• Saved data entries:
(** The name under which [save_single_result] writes.  [timestamp] is the
    formatted clock reading, [data_url] is [data.get('url')]. *)
Definition single_result_filename (filename : option string)
    (timestamp : string) (data_url : option string) : string :=
  let generated :=
    ("crawl_" ++ timestamp ++ "_"
     ++ _sanitize_url_for_filename (default "unknown" data_url) ++ ".json")%string in
  let filename :=
    match filename with
    | Some f => if String.eqb f "" then generated else f
    | None => generated
    end in
  with_suffix filename ".json".

(** The name under which [save_screenshot] writes. *)
Definition screenshot_filename (timestamp url suffix : string) : string :=
  if String.eqb suffix ""
  then ("screenshot_" ++ timestamp ++ "_"
        ++ _sanitize_url_for_filename url ++ ".png")%string
  else ("screenshot_" ++ timestamp ++ "_"
        ++ _sanitize_url_for_filename url ++ "_" ++ suffix ++ ".png")%string.

End JSONStore.

(* ===================================================================== *)
(** ** Reference functions

    Plain functions that say what a rewrite of the parsers and extractors
    is meant to do; the code's regular expressions are compared with them. *)
(* ===================================================================== *)

Module Reference.

(** Collapsing the runs of newlines of a text: of every run only the first
    newline is kept.  [after_newline] tells that the character before was a
    newline. *)
Fixpoint collapse_newlines (after_newline : bool) (s : string) : string :=
  match s with
  | EmptyString => EmptyString
  | String a s' =>
      if Ascii.eqb DtDd.nl a
      then if after_newline then collapse_newlines true s'
           else String a (collapse_newlines true s')
      else String a (collapse_newlines false s')
  end.

(** No two newlines in a row. *)
Fixpoint no_double_newline (s : string) : bool :=
  match s with
  | String a s' =>
      match s' with
      | String b _ =>
          negb (Ascii.eqb DtDd.nl a && Ascii.eqb DtDd.nl b)
          && no_double_newline s'
      | EmptyString => true
      end
  | EmptyString => true
  end.

(** The three usual spellings of a line-break tag. *)
Definition is_line_break (t : string) : Prop :=
  t = "<br>" ∨ t = "<br/>" ∨ t = "<br />".

(** Squeezing white space: every run of white-space characters becomes one
    blank.  [after_space] tells that the character before was white space. *)
Fixpoint squeeze_spaces (after_space : bool) (s : string) : string :=
  match s with
  | EmptyString => EmptyString
  | String a s' =>
      if Py.isspace a
      then if after_space then squeeze_spaces true s'
           else String " " (squeeze_spaces true s')
      else String a (squeeze_spaces false s')
  end.

(** Every character of [s] satisfies [f]. *)
Fixpoint all_chars (f : ascii → bool) (s : string) : bool :=
  match s with
  | EmptyString => true
  | String a s' => f a && all_chars f s'
  end.

(** Group 1 is bound among the captured groups. *)
Definition binds1 (c : Re.caps) : Prop := is_Some (Re.group c 1).

(** The pattern passes through its first group on every way to a match: the
    group is a factor of the top-level sequence. *)
Inductive has_group1 : Re.regex → Prop :=
| has_group1_here r : has_group1 (Re.Group 1 r)
| has_group1_left r1 r2 : has_group1 r1 → has_group1 (Re.Cat r1 r2)
| has_group1_right r1 r2 : has_group1 r2 → has_group1 (Re.Cat r1 r2).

• INSTRUCTIONS TO FOLLOW:
Reproduce exactly the section above that begins at the line containing "is meant to" and ends at the line containing "(** Squeezing white", leaving out all other lines.

• WRITTEN REPLY:
    is meant to do; the code's regular expressions are compared with them. *)
(* ===================================================================== *)

Module Reference.

(** Collapsing the runs of newlines of a text: of every run only the first
    newline is kept.  [after_newline] tells that the character before was a
    newline. *)
Fixpoint collapse_newlines (after_newline : bool) (s : string) : string :=
  match s with
  | EmptyString => EmptyString
  | String a s' =>
      if Ascii.eqb DtDd.nl a
      then if after_newline then collapse_newlines true s'
           else String a (collapse_newlines true s')
      else String a (collapse_newlines false s')
  end.

(** No two newlines in a row. *)
Fixpoint no_double_newline (s : string) : bool :=
  match s with
  | String a s' =>
      match s' with
      | String b _ =>
          negb (Ascii.eqb DtDd.nl a && Ascii.eqb DtDd.nl b)
          && no_double_newline s'
      | EmptyString => true
      end
  | EmptyString => true
  end.

(** The three usual spellings of a line-break tag. *)
Definition is_line_break (t : string) : Prop :=
  t = "<br>" ∨ t = "<br/>" ∨ t = "<br />".

(** Squeezing white space: every run of white-space characters becomes one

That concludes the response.